Monday, July 30, 2012

How to write to full-time missionaries

Sending letters/packages to missionaries serving in the field is a common service activity. As a returned missionary myself, I can tell you that mail is a vital part of a missionary's life. What seems like a simple letter to us is a big deal to a missionary. It is their link to home, friends/family, and support. They may go weeks without anything in the mail, so when something finally comes (no matter who its from), they may read an re-read the same letter many times.

When I was a missionary, I received mail from relatives and friends, and occasionally from ward members. But I would have loved more -much more- mail.
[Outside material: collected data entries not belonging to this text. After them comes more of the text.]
Lemma direct_writes_status bodies w :
  rw_status w = Some StatusOK \/ rw_status w = None /\ bodies <> [] ->
  rw_status (fold_left direct_call (map CallWrite bodies) w) = Some StatusOK.
Proof.
  revert w. induction bodies as [|b bodies IH]; simpl; intros w [Hw|[Hw Hne]]; try done;
    apply IH; left; simpl; by rewrite Hw.
Qed.

Lemma recorded_response `{J : Json} taken resp :
  answered resp ->
  let r := record_calls taken (response_calls resp) in
  (if rec_status r =? 0 then StatusOK else rec_status r) = logged_status resp
  /\ rec_bytes r = wrap64 (foldr Z.add 0 (map taken (written resp))).
Proof.
  intros Ha.
  assert (Hcalls : Forall sends_status (response_calls resp)
            /\ let sent := rw_status (fold_left direct_call (response_calls resp)
                                        (mkResponseWriter None [])) in
               (if default 0 sent =? 0 then StatusOK else default 0 sent) = logged_status resp).
  { unfold response_calls, answered, logged_status in *. destruct (resp_payload resp).
    7:{ destruct Ha as [-> Hne].
        rewrite <- (map_map (fun line => line +:+ String line_feed "") CallWrite). split.
        - by apply Forall_forall; intros c (? & -> & _)%list_elem_of_fmap.
        - rewrite direct_writes_status; [done|]. right. split; [done|]. by destruct lines. }
    7:{ done. }
    all: destruct (encode_body resp); simpl; apply Z.eqb_neq in Ha as Hz; rewrite Hz; by repeat constructor. }
  destruct Hcalls as [Hcs Hst].
  destruct (recorder_transparent taken _ Hcs) as (Hw & Hs & Hb). simpl in *.
  rewrite Hs, Hw, Hb, written_bytes. by split.
Qed.

(** ** The caller that is recorded *)

Section Requests.
Context {St L : Type} `{Store St} {J : Json}.
Variable env : Env.
Variable cfg : Config.
Variable limiter : option (string -> M L bool).
Variable renv : RequestEnv.

Notation Srv := (Server St L).

(** The routes on which [authenticate] decides who is calling. *)
Definition authenticated_route (r : HttpRequest) : bool :=
  match orderRouteMatch (req_path r) with
  | Some (_, action) =>
      String.eqb action "cancel" && String.eqb (req_method r) "POST"
      || String.eqb action "" && String.eqb (req_method r) "GET"
  | None => String.eqb (req_method r) "GET" && bool_decide (is_Some (shipmentRouteMatch (req_path r)))
  end.

Definition scraper_state (r : HttpRequest) : requestState :=
  if negb (String.eqb (cfg_metricsToken cfg) "")
     && String.eqb (bearerToken (req_header r "Authorization")) (cfg_metricsToken cfg)
  then mkRequestState "metrics" "prometheus" "" else new_requestState.

Definition merchant_state (r : HttpRequest) : requestState :=
  match cfg_apiKeys cfg !! req_header r "X-API-Key" with
  | Some m => mkRequestState "merchant" m m
  | None => new_requestState
  end.

Definition caller_state (r : HttpRequest) : requestState :=
  match caller cfg renv r with
  | Some act => record_actor act new_requestState
  | None => new_requestState
  end.

(** Whom a request identifies itself as, on the routes where that counts: the
    scraper on the metrics page where it needs a token, the merchant of the API
    key on submissions, the caller on orders and shipments, and nobody else. *)
Definition identity (r : HttpRequest) : requestState :=
  if String.eqb (req_method r) "GET" && String.eqb (req_path r) "/metrics" then
    scraper_state r
  else if String.eqb (req_method r) "POST" && String.eqb (req_path r) "/api/v1/orders" then
    merchant_state r
  else if authenticated_route r then
    caller_state r
  else new_requestState.

(** Nothing was logged since [t0], and [who] is recorded as the caller. *)
Definition names (t0 : Telemetry) (who : requestState) (s : Srv) : Prop :=
  tel_state (srv_telemetry s) = who /\ tel_log (srv_telemetry s) = tel_log t0
  /\ tel_spans (srv_telemetry s) = tel_spans t0.

(** The handler answers with [who] recorded, or goes on with it recorded. *)
Definition keeps {A} (t0 : Telemetry) (who : requestState) (h : @Handler St L A) : Prop :=
  ensures (names t0 who) h (fun resp s => names t0 who s /\ answered resp)
    (fun _ => names t0 who).

(** From nobody, the handler answers with [who] recorded. *)
Definition identifies (t0 : Telemetry) (who : requestState) (h : @Handler St L unit) : Prop :=
  ensures (names t0 new_requestState) h (fun resp s => names t0 who s /\ answered resp)
    (fun _ _ => True).

Lemma keeps_ensures {A} t0 who (h : @Handler St L A) :
  keeps t0 who h ->
  ensures (names t0 who) h (fun resp s => names t0 who s /\ answered resp) (fun _ _ => True).
Proof. intros Hk s Hs. specialize (Hk s Hs). by repeat case_match. Qed.

Lemma commerce_status_nonzero e : commerce_status e <> 0.
Proof. unfold commerce_status. destruct (error_as_validation e); [done|]. by repeat case_match. Qed.
(** [main] up to the point where the server listens. *)
Definition api_main : result ApiProcess :=
  fatal! "configure tracing" for tracing :=
    ConfigureTracing getenv env (sw_exporter world) "fulfillhub-api" in
  let addr := getenv "HTTP_ADDR" in
  let addr := if String.eqb addr "" then ":8080" else addr in
  fatal! "load local demo credential setting" for allowLocalDemoCredentials :=
    boolEnv getenv "ALLOW_LOCAL_DEMO_CREDENTIALS" in
  fatal! "load local ops token setting" for allowLocalOpsToken :=
    boolEnv getenv "ALLOW_LOCAL_OPS_TOKEN" in
  fatal! "load durable store setting" for durable := durableStoreConfig getenv in
  let '(databaseURL, allowInMemoryStore) := durable in
  match api_key_table allowLocalDemoCredentials with
  | Err e => Err e
  | Ok apiKeys =>
      match open_store databaseURL allowInMemoryStore with
      | Err e => Err e
      | Ok store =>
          let queues := queue_metrics in
          match redis_limit with
          | Err e => Err e
          | Ok limit =>
              let options :=
                mkOptions apiKeys (getenv "OPS_JWT_SECRET")
                  (splitCSV (getenv "OPS_JWT_PREVIOUS_SECRETS")) (getenv "OPS_JWT_ISSUER")
                  (getenv "OPS_JWT_AUDIENCE") (getenv "METRICS_BEARER_TOKEN")
                  (readiness_entries queues limit) allowLocalOpsToken 0 true in
              fatal! "start pprof server" for pprof := startPprofServer in
              Ok (mkApiProcess addr tracing store options limit queues pprof)
          end
      end
  end.

End Start.

(** ** Facts *)

Definition named_keys (keys : gmap string string) : Prop :=
  map_Forall (fun apiKey merchantID => apiKey <> "" /\ merchantID <> "") keys.

Lemma add_api_key_named keys part keys' :
  named_keys keys -> add_api_key keys part = Ok keys' -> named_keys keys'.
Proof.
  intros Hk. unfold add_api_key. destruct (String.eqb _ ""); [by intros [= <-]|].
  destruct (Cut _ _) as [[k m] ok].
  destruct (negb ok); [done|]. simpl.
  destruct (String.eqb_spec (TrimSpace k) ""); [done|].
  destruct (String.eqb_spec (TrimSpace m) ""); [done|]. intros [= <-]. by apply map_Forall_insert_2.
Qed.

Lemma add_api_keys_named parts keys keys' :
  named_keys keys -> add_api_keys keys parts = Ok keys' -> named_keys keys'.
Proof.
  revert keys. induction parts as [|part parts IH]; intros keys Hk; simpl; [by intros [= <-]|].
  destruct (add_api_key keys part) as [keys1|] eqn:Ha; [|done].
  apply IH. by eapply add_api_key_named.
Qed.

Lemma merchant_keys_named getenv keys :
  merchantAPIKeys getenv = Ok keys ->
  named_keys keys
  /\ (keys = ∅ <-> TrimSpace (getenv "MERCHANT_API_KEYS") = "").
Proof.
  unfold merchantAPIKeys. destruct (String.eqb_spec (TrimSpace (getenv "MERCHANT_API_KEYS")) "").
  { intros [= <-]. split; [apply map_Forall_empty|done]. }
  destruct (add_api_keys ∅ _) as [keys'|] eqn:Ha; [|done].
  destruct (Nat.eqb_spec (size keys') 0) as [|Hs]; [done|]. intros [= <-]. split.
  - eapply add_api_keys_named; [|exact Ha]. apply map_Forall_empty.
  - split; [|done]. intros ->. by rewrite map_size_empty in Hs.
Qed.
Once I received an envelope of letters from a family in my home ward who had obviously written letters to both me and their grandma for a family home evening activity. I only know this because I received the envelope with letters meant for grandma (thanking her for the birthday presents, etc), and I imagine that their grandma received an envelope with letters meant to encourage a missionary. :) The point is, any mail is better than no mail.
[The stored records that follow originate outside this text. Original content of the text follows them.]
(* ===== verification/RelayProcess.v ===== *)
(** The relay process, [cmd/fulfillhub-outbox-relay/main.go]: its start and its
    loop around the relay, over any outbox source and over the PostgreSQL store. *)
From S2P Require Import Prelude GoStrings GoTime GoDuration Model Relay.
From S2P Require Import Database PgStore PgAtomic PgStock PgOrders PgOutbox PgSamples.
From S2P Require Import Service Api Settings.

(** ** The process *)

(** What the outside answers while the process starts. *)
Record RelayWorld := mkRelayWorld {
  rw_exporter : string -> result unit;
  rw_open : string -> result unit;
  rw_migrate : result unit;
  (** [newRabbitPublisherWithRetry] *)
  rw_publisher : string -> result unit
}.

Definition relay_start (getenv : string -> string) (env : Env) (world : RelayWorld)
    : result (Z * Duration) :=
  match ConfigureTracing getenv env (rw_exporter world) "fulfillhub-outbox-relay" with
  | Err e => Err e
  | Ok _ =>
      let databaseURL := getenv "DATABASE_URL" in
      if String.eqb databaseURL "" then Err (Text "DATABASE_URL is required") else
      let rabbitURL := getenv "RABBITMQ_URL" in
      if String.eqb rabbitURL "" then Err (Text "RABBITMQ_URL is required") else
      match rw_open world databaseURL with
      | Err e => Err e
      | Ok _ =>
          match rw_migrate world with
          | Err e => Err e
          | Ok _ =>
              match rw_publisher world rabbitURL with
              | Err e => Err e
              | Ok _ =>
                  match relayBatchSize getenv with
                  | Err e => Err e
                  | Ok batchSize =>
                      match relayInterval getenv with
                      | Err e => Err e
                      | Ok interval => Ok (batchSize, interval)
                      end
                  end
              end
          end
      end
  end.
Me, serving a mission in Minnesota (1997)
While any mail is welcome, you do want to consider what you say in your letter, especially since it is so important to the missionary. An innocent question about the number of baptisms they've had might be painful to a missionary who is struggling to even find someone to teach. A letter with hints of romantic intentions might be really distracting to a missionary who is trying to focus on their work.
Our good friend, Elder Heiden, currently serving in Brazil

There is an excellent post on a blog called "Young Women Who Know," which has a chart that shows what you should/should not write/send to a missionary. I've copied this over from the "Young Women Who Know" blog:  

"Are you writing to a missionary?  Do you wonder what to say or write about?
Here are some ideas.  The most important thing to remember is to keep your letters light and  positive.  Your missionary needs encouraging, uplifting, even spiritual letters that make him or her better after having read them. 

Things to ask about
  • The work
  • Their schedule
  • The culture
  • Their experiences
  • Who are the teaching?
  • When they tell you about an investigator, follow up and ask about them
Things to share
  • Insights you’ve gained in the scriptures, seminary or Church lessons
  • Testimony building experiences you’ve had
  • News about mutual friends who are also serving missions
Things to avoid
  • Asking how many baptisms they have had
  • Don’t complain or criticize them if they haven’t written back to you
  • Mentioning problems that arise at home. There are some problems they should know about, but many that would only distract or worry them unnecessarily
Good Things in small packages
  • Missionaries love receiving thoughtful packages but make sure to honor the guidelines of their mission
  • Remember to keep your gifts simple. Include an extra item for their companion
  • Check before sending off a box to a missionary abroad-due to custom fees
Messages from Family and Friends
  • Tell them the important things that are happening in your life with school, family, and the gospel.
  • Encouraging, friendly, non-romantic letters
  • You can help them focus on the work of the Lord with uplifting letters and reassurance that they are where they need to be.

  • Avoid gossip stories or what party you went to last week
  • Do not write “I love you” “I miss you” “I can’t wait to see you again..this is very distracting.